Mpflücken größer als bekannt
Die Zahl der nicht geimpften Kinder in Deutschland ist laut Ärzten gefährlich hoch.
BERLIN Weniger als 90 Prozent der Sechsjährigen verfügen über einen ausreichenden Impfschutz gegen Masern. Das geht aus dem Arzneimittelreport der Barmer hervor, den die Krankenkasse am Donnerstag vorgelegt hat. Damit liegt die Zahl der Kinder, die über keinen oder einen nur unzureichenden Impfschutz verfügen, höher als bisher angenommen.
Seit Jahren gibt es in Deutschland eine Debatte, wie eine höhere Impfquote bei Kindern erreicht werden kann. Deutschland ist es bisher nicht gelungen, das Ziel der Weltgesundheitsorganisation WHO umzusetzen, wonach mindestens 95 Prozent aller Bürger einen vollumfänglichen Impfschutz brauchen. Man spricht ab 95 Prozent vom „Herdenschutz“– nur mit dieser Rate können die Masern ausgerottet werden. Hierzulande aber kommt es immer wieder zu Masernausbrüchen.
Bei den häufig zitierten Schuleingangsuntersuchungen würden die Impfquoten nur anhand der vorgelegten Impfpässe ermittelt, erklärte Studienautor Daniel Grandt, Chefarzt am Klinikum Saarbrücken. Der Impfstatus von Kindern, die keinen Pass vorlegten, werde nicht berücksichtigt. Das führe zu unrealistisch hohen Werten bei den Impfquoten. Denn nicht geimpfte Kinder hätten auch keinen Pass. Die Kasse hatte für ihren Report die Daten von 45.700 Schulanfängern geprüft, die im Jahr 2017 bei ihr versichert waren. Das für Infektionskrankheiten zuständige Robert-Koch-Institut war bislang davon ausgegangen, dass 93 Prozent der Kinder einen kompletten Impfschutz und 97 Prozent zumindest die erste Impfung gegen Masern erhalten haben.

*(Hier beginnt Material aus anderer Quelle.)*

(* ===== verification/Departure.v ===== *)
(** * Departures and synced leaves ([relay/src/consensus/maker/leave.rs],
    [maker/departure.rs], [maker/authority.rs], [maker/connection.rs])

    What a relay retains about a slot that left, how the leave every survivor
    applies is decided, and how a slot's connection generations are fenced.
    Every operation of the decision maker that touches departures, decided
    leaves or connection generations is here; the hold registry and the forward
    gate, which callers read, are arguments. *)

From Stdlib Require Import ZArith Lia.
From stdpp Require Import gmap sorting list.
From S2P Require Import Prelude.
From S2P Require Import Wire.
From S2P Require Import Presence.
From S2P Require Import Law.
From S2P Require Import Delivery.
From S2P Require Import Phase.
From S2P Require Import SyncTracker.
From S2P Require Import Seen.
From S2P Require Import Lead.
From S2P Require Import Clock.
From S2P Require Import Slot.
From S2P Require Import Maker.

Open Scope Z_scope.

(** ** Frame observation *)

(** [a.max(b)] when both are known, else the known one. *)
Definition max_known (a b : option Z) : option Z :=
  match a, b with
  | Some x, Some y => Some (Z.max x y)
  | Some _, None => a
  | None, _ => b
  end.

(** [if state.frame.is_none_or(|current| frame > current)]. *)
Definition raise_frame (s : SlotState) (f : Z) : SlotState :=
  if match frame s with None => true | Some current => current <? f end then set_frame s (Some f) else s.

Definition put_slot (m : Maker) (slot : Z) (s : SlotState) : Maker :=
  set_conns m (Maker.set_slots (conns m) (<[slot := s]> (slots (conns m)))).

Definition observe_frame (m : Maker) (slot f : Z) : Maker :=
  if bool_decide (is_Some (departures (lv m) !! slot)) then m
  else put_slot m slot (raise_frame (default default_slot (slots (conns m) !! slot)) f).

(** The sequence-ordered history: append past the last, else insert at the
    position a binary search of the strictly increasing keys finds, unless the
    key is there. *)
Fixpoint history_insert (seq f : Z) (h : list (Z * Z)) : list (Z * Z) :=
  match h with
  | [] => [(seq, f)]
  | (q, g) :: h =>
      if seq <? q then (seq, f) :: (q, g) :: h
      else if seq =? q then (q, g) :: h
      else (q, g) :: history_insert seq f h
  end.

Definition history_cap (b : BufferBounds) : nat := Z.to_nat (Z.max (saturating_add usize_max (bmax b) 4) 8).

(** [while len > cap { pop_front }]. *)
Definition history_trim (cap : nat) (h : list (Z * Z)) : list (Z * Z) := drop (length h - cap) h.

Definition observe_turn_frame (m : Maker) (slot seq f : Z) : option Z * Maker :=
  if bool_decide (is_Some (departures (lv m) !! slot)) then (None, m)
  else
    let s := default default_slot (slots (conns m) !! slot) in
    let regression :=
      match newest_framed_seq s, frame s with
      | Some newest, Some prior =>
          if (newest <? seq) && (f <? prior) && negb (frame_regression_reported s) then Some prior else None
      | _, _ => None
      end in
    let s1 := raise_frame s f in
    let s2 := mkSlotState (link s1) (frame s1) (history_trim (history_cap (bounds m)) (history_insert seq f (frame_history s)))
      (if match newest_framed_seq s with None => true | Some newest => newest <? seq end then Some seq
       else newest_framed_seq s)
      (last_forward_advance_at s) (connection_up_at s)
      (frame_regression_reported s || bool_decide (is_Some regression)) in
    (regression, put_slot m slot s2).

(** The newest history entry of a slot other than the departing one. *)
Definition frontier_turn (m : Maker) (departing : Z) : option Z :=
  map_fold (fun slot s acc => if slot =? departing then acc else max_known acc (fst <$> last (frame_history s))) None
    (slots (conns m)).

Definition executed_frame (threshold : Z) (h : list (Z * Z)) : option Z :=
  match foldl (fun acc e => max_known acc (Some e.2)) None (filter (fun e => e.1 <= threshold) h) with
  | Some f => Some f
  | None => snd <$> head h
  end.

Definition min_known (acc f : option Z) : option Z :=
  match acc, f with
  | Some c, Some x => Some (Z.min c x)
  | None, _ => f
  | _, None => acc
  end.

Definition reachable_frame (m : Maker) (departing : Z) : option Z :=
  frontier ← frontier_turn m departing;
  let threshold := saturating_sub frontier (bmax (bounds m)) in
  map_fold (fun slot s acc => if slot =? departing then acc else min_known acc (executed_frame threshold (frame_history s)))
    None (slots (conns m)).

(** ** Recording a departure *)

Definition valid_result (r : option ResultEcho) : option ResultEcho :=
  match r with
  | Some e => if result_payload_is_valid (payload e) then Some e else None
  | None => None
  end.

Die Bundesregierung will nun eine Impfpflicht gegen Masern einführen. Bundesgesundheitsminister Jens Spahn (CDU) bekräftigte: „Egal, wie man es rechnet, es bleibt dabei: Zu viele Kinder in Deutschland sind unnötig gefährdet, denn zu wenige Kinder sind gegen Masern geimpft.“Kein Kind müsse heutzutage mehr an Masern leiden. „Daher werden wir eine Impfpflicht einführen.“Die Krankenkassen forderte er auf, sich durch Info-Kampagnen für eine höhere Impfquote zu engagieren.
Ein Gesetzentwurf für eine Impfpflicht liegt vor. Er soll nach Angaben des Gesundheitsministeriums nach der Sommerpause in den Bundestag eingebracht werden. Er sieht vor, dass Eltern ab März 2020 vor der Aufnahme ihrer Kinder in eine Kita und vor der Einschulung nachweisen müssen, dass ihre Kinder gegen Masern geimpft sind. Die Impfpflicht wird auch für Tagesmütter, Erzieher, Lehrer und die Beschäftigten im Medizinbereich gelten. Wer dagegen verstößt, muss ein Bußgeld von bis zu 2500 Euro zahlen.
Masern können tödlich verlaufen oder schwere Hirnschäden hervorrufen. Dem Verband der Kinder- und Jugendärzte zufolge gehen zehn bis 20 Prozent der Masernerkrankungen mit Komplikationen einher. In einem von 1000 Fällen tritt die gefürchtete Entzündung des Hirns auf. In diesen Fällen verläuft die Krankheit wiederum in zehn bis 20 Prozent der Fälle tödlich.
Dem Barmer-Bericht zufolge hapert es auch am Impfschutz vor Infektionskrankheiten wie Mumps und Röteln. Die Quoten liegen bei den Schulanfängern durchweg unter 90 Prozent. Die regionalen Unterschiede bei den Impfquoten sind groß. Während NRW, Rheinland-Pfalz, Hessen, Brandenburg und Schleswig-Holstein eher gute Impfquoten aufweisen, drücken die Länder Baden-Württemberg, Bayern, Bremen und Thüringen den Schnitt nach unten.